WHAT TO WORK ON: Using the records below, transcribe word for word the stretch from the line that contains "[2^63 + floor((w" through the line that contains "(** ** Instances *)", both end lines included, and nothing else.

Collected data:
(** X12: the copy deletes nothing but the partial file and, with the partial
    step in effect, a destination that it found and was asked to overwrite:
    that deletion is the third call, before anything is copied.  When the
    partial file is another file than the destination, no call deletes the
    destination without the overwrite flag.  The partial file is the
    destination itself when the base name of the destination is 100 bytes
    followed by [.partial~]: then, whatever the flags, a copy that fails is
    followed by the deletion of the destination, in an execution where no
    existence check found anything. *)
Theorem thunar_g_file_copy_deletions (source destination parent : GFile)
    (flags : GFileCopyFlags) (use_partial : bool) (cancellable : option GCancellable)
    (progress_callback : option GFileProgressCallback) (progress_callback_data : user_data)
    (error : bool) (slot : option GError)
    (trace : list (event GFile)) (success : bool) (slot' : option GError) :
  g_file_get_parent destination = Some parent ->
  exec (thunar_g_file_copy source destination flags use_partial cancellable
          progress_callback progress_callback_data error slot) trace (success, slot') ->
  let base_name :=
    match g_file_get_basename destination with
    | Some base_name => base_name
    | None => "UNNAMED"
    end in
  let partial :=
    g_file_get_child parent (String.substring 0 100 base_name +:+ ".partial~") in
  (forall (i : nat) (ev : event GFile) (file : GFile),
     trace !! i = Some ev ->
     deleted_file (event_call ev) = Some file ->
     file = partial
     \/ (file = destination /\ i = 2
         /\ use_partial = true /\ source_found_regular source trace
         /\ destination_found destination trace
         /\ flags_and flags G_FILE_COPY_OVERWRITE = true))
  /\ (partial <> destination ->
      flags_and flags G_FILE_COPY_OVERWRITE = false ->
      forall ev : event GFile,
        ev ∈ trace -> deleted_file (event_call ev) <> Some destination)
  /\ (partial = destination ->
      forall e : GError,
        exists trace' : list (event GFile),
          exec (thunar_g_file_copy source destination flags true cancellable
                  progress_callback progress_callback_data error slot)
            trace' (false, g_set_error error slot e)
          /\ Forall (fun ev => event_found ev = false) trace'
          /\ last trace' = Some (Event (g_file_delete destination None) (G_OK tt))).
Proof.
  intros Hparent Hexec base_name partial.
  assert (Hclass : forall (i : nat) (ev : event GFile) (file : GFile),
            trace !! i = Some ev ->
            deleted_file (event_call ev) = Some file ->
            file = partial
            \/ (file = destination /\ i = 2
                /\ use_partial = true /\ source_found_regular source trace
                /\ destination_found destination trace
                /\ flags_and flags G_FILE_COPY_OVERWRITE = true)).
  { intros i ev file Hi Hdeleted.
    destruct (thunar_g_file_copy_cases _ _ _ _ _ _ _ _ _ _ _ _ _ Hparent Hexec)
      as [(Huse & r & -> & _)
         | [(Huse & found & r & -> & _)
           | [(Huse & found & -> & _)
             | [(Huse & found & deleted & rest & -> & Htype & Hoverwrite & Hrest)
               | (Huse & found & rest & -> & Htype & Hrest)]]]].
    - destruct i as [| i]; [| by destruct i]. injection Hi as <-. discriminate.
    - destruct i as [| [| i]]; [| | by destruct i]; injection Hi as <-; discriminate.
    - destruct i as [| [| i]]; [| | by destruct i]; injection Hi as <-; discriminate.
    - destruct i as [| [| [| i]]].
      + injection Hi as <-. discriminate.
      + injection Hi as <-. discriminate.
      + injection Hi as <-. injection Hdeleted as <-. right.
        split; [done |]. split; [done |]. split; [done |].
        split; [| split; [| done]].
        * eexists. split; [reflexivity |]. split; [by eexists _, _ | done].
        * eexists. split; [reflexivity |]. by split.
      + left. simpl in Hi. apply list_elem_of_lookup_2 in Hi.
        exact (thunar_g_file_copy_to_partial_deletions _ _ _ _ _ _ _ _ _ _ _ _
                 Hparent Hrest ev file Hi Hdeleted).
    - destruct i as [| [| i]].
      + injection Hi as <-. discriminate.
      + injection Hi as <-. discriminate.
      + left. simpl in Hi. apply list_elem_of_lookup_2 in Hi.
        exact (thunar_g_file_copy_to_partial_deletions _ _ _ _ _ _ _ _ _ _ _ _
                 Hparent Hrest ev file Hi Hdeleted). }
  split; [exact Hclass |]. split.
  - intros Hdifferent Hflag ev Hin Hdeleted.
    apply list_elem_of_lookup in Hin as [i Hi].
    destruct (Hclass i ev destination Hi Hdeleted) as [Heq | (_ & _ & _ & _ & _ & Hoverwrite)];
      congruence.
  - intros Hsame e.
    set (info := <[G_FILE_ATTRIBUTE_STANDARD_TYPE := ATTRIBUTE_UINT32 1]> (∅ : GFileInfo)).
    exists [Event (g_file_query_info source G_FILE_ATTRIBUTE_STANDARD_TYPE
                     (if flags_and flags G_FILE_COPY_NOFOLLOW_SYMLINKS
                      then G_FILE_QUERY_INFO_NOFOLLOW_SYMLINKS
                      else G_FILE_QUERY_INFO_NONE) cancellable) (G_OK info);
            Event (g_file_query_exists destination None) false;
            Event (g_file_query_exists destination None) false;
            Event (g_file_copy source destination flags cancellable
                     progress_callback progress_callback_data) (G_FAILED e);
            Event (g_file_delete destination None) (G_OK tt)].
    split; [| split; [by repeat constructor | reflexivity]].
    unfold thunar_g_file_copy, g_file_has_parent. rewrite Hparent.
    unfold mret, mbind, gio_ret, gio_mbind. cbn [negb gio_bind call].
    apply exec_Call. cbn [gresult_pointer].
    change (GFileType_eqb (g_file_info_get_file_type info) G_FILE_TYPE_REGULAR) with true.
    cbn [negb gio_bind].
    apply exec_Call.
    unfold thunar_g_file_copy_to_partial. rewrite Hparent.
    fold base_name. change (partial_name_of base_name)
      with (String.substring 0 100 base_name +:+ ".partial~").
    fold partial. rewrite Hsame.
    unfold mret, mbind, gio_ret, gio_mbind. cbn [negb gio_bind call].
    apply exec_Call. cbn [gio_bind].
    apply exec_Call. cbn [gio_bind gresult_ok negb].
    apply exec_Call. cbn [gio_bind g_propagate]. apply exec_Ret.
Qed.
(** C9 (as amended).  With a negative width [w] the guard compares
    [w + 2^64] with the length [n], so the padding branch is taken for
    every text shorter than [2^64 + w]; [left] is then computed on the
    unsigned value too, [((w + 2^64 + n) mod 2^64) / 2]: it is
    [2^63 + floor((w + n) / 2)], not the signed quotient, when [n < -w],
    and it is the signed quotient [(w + n) / 2] when [n >= -w]. *)
Theorem negative_width_left_is_unsigned (w : Z) (c : center_helper) :
  streamsize_min <= w < 0 -> str_length (str_ c) < modulus + w ->
  wider w c = true /\
  left_width w c = ((modulus + w + str_length (str_ c)) mod modulus) / 2 /\
  (str_length (str_ c) < - w ->
   left_width w c = half_modulus + (w + str_length (str_ c)) / 2 /\
   left_width w c <> signed_half_sum w c) /\
  (- w <= str_length (str_ c) -> left_width w c = signed_half_sum w c).
Proof.
  intros Hw Hn. pose proof (str_length_nonneg (str_ c)) as H0.
  unfold wider, left_width, signed_half_sum, size_t_add, size_t_div.
  rewrite (to_size_t_neg w Hw).
  set (n := str_length (str_ c)) in *.
  unfold streamsize_min, half_modulus, modulus in *.
  assert (Hq : ((2 ^ 64 + w + n) mod 2 ^ 64) / 2 < 2 ^ 63).
  { apply Z.div_lt_upper_bound; [lia|].
    pose proof (Z.mod_pos_bound (2 ^ 64 + w + n) (2 ^ 64)). lia. }
  assert (Hs : to_streamsize (((2 ^ 64 + w + n) mod 2 ^ 64) / 2)
               = ((2 ^ 64 + w + n) mod 2 ^ 64) / 2).
  { unfold to_streamsize, half_modulus.
    destruct (_ <? _) eqn:E; [reflexivity | apply Z.ltb_ge in E; lia]. }
  rewrite Hs. split; [apply Z.gtb_lt; lia|]. split; [reflexivity|]. split.
  - intros Hlt. rewrite (Z.mod_small (2 ^ 64 + w + n)) by lia.
    assert (Hh : (2 ^ 64 + w + n) / 2 = 2 ^ 63 + (w + n) / 2).
    { replace (2 ^ 64 + w + n) with (w + n + 2 ^ 63 * 2) by lia.
      rewrite Z.div_add by lia. lia. }
    rewrite Hh. split; [reflexivity|].
    assert (Z.quot (w + n) 2 <= 0) by (apply Z.quot_le_upper_bound; lia).
    assert (- 2 ^ 62 <= (w + n) / 2) by (apply Z.div_le_lower_bound; lia).
    lia.
  - intros Hge.
    replace (2 ^ 64 + w + n) with (w + n + 1 * 2 ^ 64) by lia.
    rewrite Z.mod_add by lia. rewrite Z.mod_small by lia.
    symmetry. apply Z.quot_div_nonneg; lia.
Qed.

(** ** Instances *)

Lemma centered_pads_extra_on_right_witness :
  exists s',
    insert_centered (setw 10 init)
      (centered (fun _ : unit => "") (fun _ : unit => "") (VChar "w"%char))
    = Some s' /\
    written s' = "    w     ".
Proof.
  destruct (centered_pads_extra_on_right (fun _ : unit => "") (fun _ : unit => "")
              (setw 10 init) (VChar "w"%char))
    as (s' & Hs' & Hout & _).
  - reflexivity.
  - reflexivity.
  - vm_compute. discriminate.
  - exists s'. split; [exact Hs' | rewrite Hout; reflexivity].
Defined.

(** ['w'] at width 10 gets four spaces before it and five after, not
    five and four. *)
Lemma centered_w_not_left_biased :
  option_map written (insert_centered (setw 10 init) (centered_char "w"))
    = Some "    w     " /\
  option_map written (insert_centered (setw 10 init) (centered_char "w"))
    <> Some "     w    ".
Proof. split; [reflexivity | vm_compute; discriminate]. Qed.

Lemma centered_writes_max_width_length_witness :
  exists s' e,
    insert_centered (setw 10 init)
      (centered (fun _ : unit => "") (fun _ : unit => "") (VSignedChar (-10)))
    = Some s' /\
    written s' = written (setw 10 init) ++ e /\
    str_length e = 10.
Proof.
  apply (centered_writes_max_width_length (fun _ : unit => "") (fun _ : unit => "")
           (setw 10 init) (VSignedChar (-10))).
  vm_compute. split; discriminate.
Defined.

Lemma centered_narrow_writes_text_witness :
  exists s',
    insert_centered (setw 2 init)
      (centered (fun _ : unit => "") (fun _ : unit => "") (VString "abc"))
    = Some s' /\
    written s' = "abc".
Proof.
  apply (centered_narrow_writes_text (fun _ : unit => "") (fun _ : unit => "")
           (setw 2 init) (VString "abc")).
  - vm_compute. split; discriminate.
  - vm_compute. discriminate.
Defined.

Lemma centered_resets_width_witness :
  exists s',
    insert_centered (setw 10 init)
      (centered (fun _ : unit => "") (fun _ : unit => "") (VInt 42))
    = Some s' /\
    width s' = 0 /\
    forall next : string, written (insert_string s' next) = written s' ++ next.
Proof.
  destruct (centered_resets_width (fun _ : unit => "") (fun _ : unit => "")
              (setw 10 init) (VInt 42)) as [Htotal Hreset].
  destruct Htotal as [s' Hs'].
  - vm_compute. split; discriminate.
  - exists s'. split; [exact Hs' | exact (Hreset s' Hs')].
Defined.

Lemma centered_without_width_witness :
  (exists s',
     insert_centered init
       (centered (fun _ : unit => "") (fun _ : unit => "") (VString "abc"))
     = Some s' /\
     written s' = "abc") /\
  insert_centered (setw 7 init)
    (centered (fun _ : unit => "") (fun _ : unit => "") (VString "abc"))
  <> None.
Proof.
  destruct (centered_without_width (fun _ : unit => "") (fun _ : unit => "")
              (VString "abc")) as [Hzero Htotal].
  split.
  - apply (Hzero init). reflexivity.
  - apply (Htotal (setw 7 init)). vm_compute. split; discriminate.
Defined.

Lemma centered_column_A_witness :
  exists s',
    insert_centered (setw 10 init)
      (centered (fun _ : unit => "") (fun _ : unit => "") (VString "Column A"))
    = Some s' /\
    written s' = " Column A " /\
    str_length " Column A " = 10.
Proof.
  apply (centered_column_A (fun _ : unit => "") (fun _ : unit => "") (setw 10 init));
    reflexivity.
Defined.

Lemma centered_deterministic_witness :
  exists e s1' s2' s1'',
    insert_centered (setw 10 init)
      (centered (fun _ : unit => "") (fun _ : unit => "") (VChar "w"%char))
    = Some s1' /\
    insert_centered (setw 10 (insert_string init "abc"))
      (centered (fun _ : unit => "") (fun _ : unit => "") (VChar "w"%char))
    = Some s2' /\
    insert_centered (set_width s1' 10)
      (centered (fun _ : unit => "") (fun _ : unit => "") (VChar "w"%char))
    = Some s1'' /\
    written s1' = e /\
    written s2' = "abc" ++ e /\
    written s1'' = written s1' ++ e.
Proof.
  apply (centered_deterministic (fun _ : unit => "") (fun _ : unit => "")
           (VChar "w"%char) (setw 10 init) (setw 10 (insert_string init "abc"))).
  - vm_compute. split; discriminate.
  - reflexivity.
  - reflexivity.
  - reflexivity.
Defined.

(** Same value, same width, same fill character, nothing written yet:
    the default stream and a stream adjusted to the left do not receive
    the same characters. *)
Lemma centered_differs_across_adjustment :
  width (setw 10 init) = width left_adjusted_stream /\
  fill (setw 10 init) = fill left_adjusted_stream /\
  written (setw 10 init) = written left_adjusted_stream /\
  option_map written (insert_centered (setw 10 init) (centered_char "w"))
    = Some "    w     " /\
  option_map written (insert_centered left_adjusted_stream (centered_char "w"))
    = Some "w         " /\
  option_map written (insert_centered (setw 10 init) (centered_char "w"))
    <> option_map written (insert_centered left_adjusted_stream (centered_char "w")).
Proof.
  repeat split; try reflexivity. vm_compute. discriminate.
Qed.

Lemma negative_width_left_is_unsigned_witness :
  wider (-1) (centered_string "") = true /\
  left_width (-1) (centered_string "") = streamsize_max /\
  left_width (-1) (centered_string "") <> signed_half_sum (-1) (centered_string "").
Proof.
  destruct (negative_width_left_is_unsigned (-1) (centered_string ""))
    as (Hg & _ & Hlt & _).
  - vm_compute. split; [discriminate | reflexivity].
  - reflexivity.
  - split; [exact Hg|]. split; [reflexivity|]. apply Hlt. reflexivity.
Defined.

(** At width [-1] and the empty text the padding branch is taken, but
    [left] is [2^63 - 1], not the signed quotient [(-1 + 0) / 2 = 0]. *)
Lemma negative_width_left_not_signed :
  ~ (wider (-1) (centered_string "") = true /\
     left_width (-1) (centered_string "")
     = signed_half_sum (-1) (centered_string "")).
Proof. intros [_ H]. vm_compute in H. discriminate. Qed.

Lemma centered_frame_witness :
  exists s',
    insert_centered (setw 10 init)
      (centered (fun _ : unit => "") (fun _ : unit => "") (VUnsignedChar 10))
    = Some s' /\
    fill s' = " "%char /\ flags s' = Z.lor skipws dec /\
    adjust_left s' = false /\ precision s' = 6.
Proof.
  destruct (centered_frame (fun _ : unit => "") (fun _ : unit => "")
              (setw 10 init) (VUnsignedChar 10)) as [Htotal Hframe].
  destruct Htotal as [s' Hs'].
  - vm_compute. split; discriminate.
  - exists s'. destruct (Hframe s' Hs') as (Hf & Hl & Ha & Hp & _).
    repeat split; assumption.
Defined.

(** ** Further properties of the operator *)

Lemma fill_n_add (a b : nat) (c : ascii) :
  fill_n a c ++ fill_n b c = fill_n (a + b) c.
Proof. induction a as [|a IH]; simpl; [reflexivity | now rewrite IH]. Qed.

Lemma wider_negative (w : Z) (c : center_helper) :
  streamsize_min <= w < 0 ->
  wider w c = (modulus + w >? str_length (str_ c)).
Proof. intros Hw. unfold wider. now rewrite to_size_t_neg. Qed.

Lemma to_streamsize_small (u : Z) : u < half_modulus -> to_streamsize u = u.
Proof.
  intros Hu. unfold to_streamsize.
  destruct (u <? half_modulus) eqn:E; [reflexivity | apply Z.ltb_ge in E; lia].
Qed.

(** [left] for a negative width and a text of at least [-w] units *)
Lemma left_width_negative_long (w : Z) (c : center_helper) :
  streamsize_min <= w < 0 ->
  - w <= str_length (str_ c) < modulus + w ->
  left_width w c = (w + str_length (str_ c)) / 2.
Proof.
  intros Hw Hn. unfold left_width, size_t_add, size_t_div.
  rewrite (to_size_t_neg w Hw).
  unfold streamsize_min, half_modulus, modulus in *.
  replace (2 ^ 64 + w + str_length (str_ c))
    with (w + str_length (str_ c) + 1 * 2 ^ 64) by lia.
  rewrite Z.mod_add by lia. rewrite Z.mod_small by lia.
  apply to_streamsize_small. unfold half_modulus.
  apply Z.div_lt_upper_bound; lia.
Qed.
(** The entries of [ToMap], key by key. *)
Lemma ToMap_lookup (a : EntryAttributes) (includeMeta : bool) :
  (forall k,
     ToMap a includeMeta !! key k =
     match k with
     | Ameta => if includeMeta then shown Ameta a else None
     | _ => shown k a
     end) /\
  (forall s, is_Some (ToMap a includeMeta !! s) -> exists k, s = key k).
Proof.
  split.
  - intros k. unfold ToMap, ToMap_body, shown.
    destruct k, includeMeta, (HasAtime a), (HasMtime a), (HasCtime a),
      (HasMode a), (HasSize a); simpl; by simplify_map_eq.
  - intros s Hs. unfold ToMap, ToMap_body in Hs.
    destruct (decide (s = "atime")) as [->|?]; [by exists Aatime|].
    destruct (decide (s = "mtime")) as [->|?]; [by exists Amtime|].
    destruct (decide (s = "ctime")) as [->|?]; [by exists Actime|].
    destruct (decide (s = "mode")) as [->|?]; [by exists Amode|].
    destruct (decide (s = "size")) as [->|?]; [by exists Asize|].
    destruct (decide (s = "meta")) as [->|?]; [by exists Ameta|].
    exfalso.
    destruct includeMeta, (HasAtime a), (HasMtime a), (HasCtime a),
      (HasMode a), (HasSize a); simplify_map_eq; by destruct Hs.
Qed.

(** X3. [ToMap] holds exactly the present attributes: under the key of
    a time, the mode or the size there is an entry exactly when the
    attribute is present (a size of zero included), with the time, the
    display string of the mode or the size; under ["meta"] there is
    [Meta()] exactly when the meta was asked for; and there is no other
    key. *)
Theorem ToMap_entries (a : EntryAttributes) (includeMeta : bool) :
  (forall k,
     ToMap a includeMeta !! key k =
     match k with
     | Ameta => if includeMeta then shown Ameta a else None
     | _ => shown k a
     end) /\
  (forall s, is_Some (ToMap a includeMeta !! s) -> exists k, s = key k).
Proof. apply ToMap_lookup. Qed.

(** ** Encoding *)

Section encoding.

(** The members written for a list of entries carry the names of the
    entries, in order, each with the text of its value. *)
Lemma marshal_entries (l0 : list (string * value)) (l : list (string * json.text)) :
  foldr (fun kv acc => j ← json.Marshal kv.2; js ← acc; Ok ((kv.1, j) :: js))
    (Ok []) l0 = Ok l ->
  Forall2 (fun kv kj => kv.1 = kj.1 /\ json.Marshal kv.2 = Ok kj.2) l0 l.
Proof.
  revert l. induction l0 as [|[k v] l0 IH]; intros l Hl; simpl in Hl.
  - injection Hl as <-. constructor.
  - destruct (json.Marshal v) as [j|e] eqn:Ej; [|discriminate]. simpl in Hl.
    destruct (foldr _ _ l0) as [js|e]; [|discriminate]. simpl in Hl.
    injection Hl as <-. constructor; [done|]. by apply IH.
Qed.

Lemma marshal_entries_fail (l0 : list (string * value)) (e : error) :
  foldr (fun kv acc => j ← json.Marshal kv.2; js ← acc; Ok ((kv.1, j) :: js))
    (Ok []) l0 = Err e ->
  exists kv e', kv ∈ l0 /\ json.Marshal kv.2 = Err e'.
Proof.
  revert e. induction l0 as [|[k v] l0 IH]; intros e Hl; simpl in Hl; [discriminate|].
  destruct (json.Marshal v) as [j|e'] eqn:Ej.
  - simpl in Hl. destruct (foldr _ _ l0) as [js|e'']; [discriminate|].
    destruct (IH e'' eq_refl) as (kv & e' & Hin & He'). exists kv, e'. split; [|done].
    by apply list_elem_of_further.
  - exists (k, v), e'. split; [apply list_elem_of_here|done].
Qed.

THE COMPLETED TASK:
    [2^63 + floor((w + n) / 2)], not the signed quotient, when [n < -w],
    and it is the signed quotient [(w + n) / 2] when [n >= -w]. *)
Theorem negative_width_left_is_unsigned (w : Z) (c : center_helper) :
  streamsize_min <= w < 0 -> str_length (str_ c) < modulus + w ->
  wider w c = true /\
  left_width w c = ((modulus + w + str_length (str_ c)) mod modulus) / 2 /\
  (str_length (str_ c) < - w ->
   left_width w c = half_modulus + (w + str_length (str_ c)) / 2 /\
   left_width w c <> signed_half_sum w c) /\
  (- w <= str_length (str_ c) -> left_width w c = signed_half_sum w c).
Proof.
  intros Hw Hn. pose proof (str_length_nonneg (str_ c)) as H0.
  unfold wider, left_width, signed_half_sum, size_t_add, size_t_div.
  rewrite (to_size_t_neg w Hw).
  set (n := str_length (str_ c)) in *.
  unfold streamsize_min, half_modulus, modulus in *.
  assert (Hq : ((2 ^ 64 + w + n) mod 2 ^ 64) / 2 < 2 ^ 63).
  { apply Z.div_lt_upper_bound; [lia|].
    pose proof (Z.mod_pos_bound (2 ^ 64 + w + n) (2 ^ 64)). lia. }
  assert (Hs : to_streamsize (((2 ^ 64 + w + n) mod 2 ^ 64) / 2)
               = ((2 ^ 64 + w + n) mod 2 ^ 64) / 2).
  { unfold to_streamsize, half_modulus.
    destruct (_ <? _) eqn:E; [reflexivity | apply Z.ltb_ge in E; lia]. }
  rewrite Hs. split; [apply Z.gtb_lt; lia|]. split; [reflexivity|]. split.
  - intros Hlt. rewrite (Z.mod_small (2 ^ 64 + w + n)) by lia.
    assert (Hh : (2 ^ 64 + w + n) / 2 = 2 ^ 63 + (w + n) / 2).
    { replace (2 ^ 64 + w + n) with (w + n + 2 ^ 63 * 2) by lia.
      rewrite Z.div_add by lia. lia. }
    rewrite Hh. split; [reflexivity|].
    assert (Z.quot (w + n) 2 <= 0) by (apply Z.quot_le_upper_bound; lia).
    assert (- 2 ^ 62 <= (w + n) / 2) by (apply Z.div_le_lower_bound; lia).
    lia.
  - intros Hge.
    replace (2 ^ 64 + w + n) with (w + n + 1 * 2 ^ 64) by lia.
    rewrite Z.mod_add by lia. rewrite Z.mod_small by lia.
    symmetry. apply Z.quot_div_nonneg; lia.
Qed.

(** ** Instances *)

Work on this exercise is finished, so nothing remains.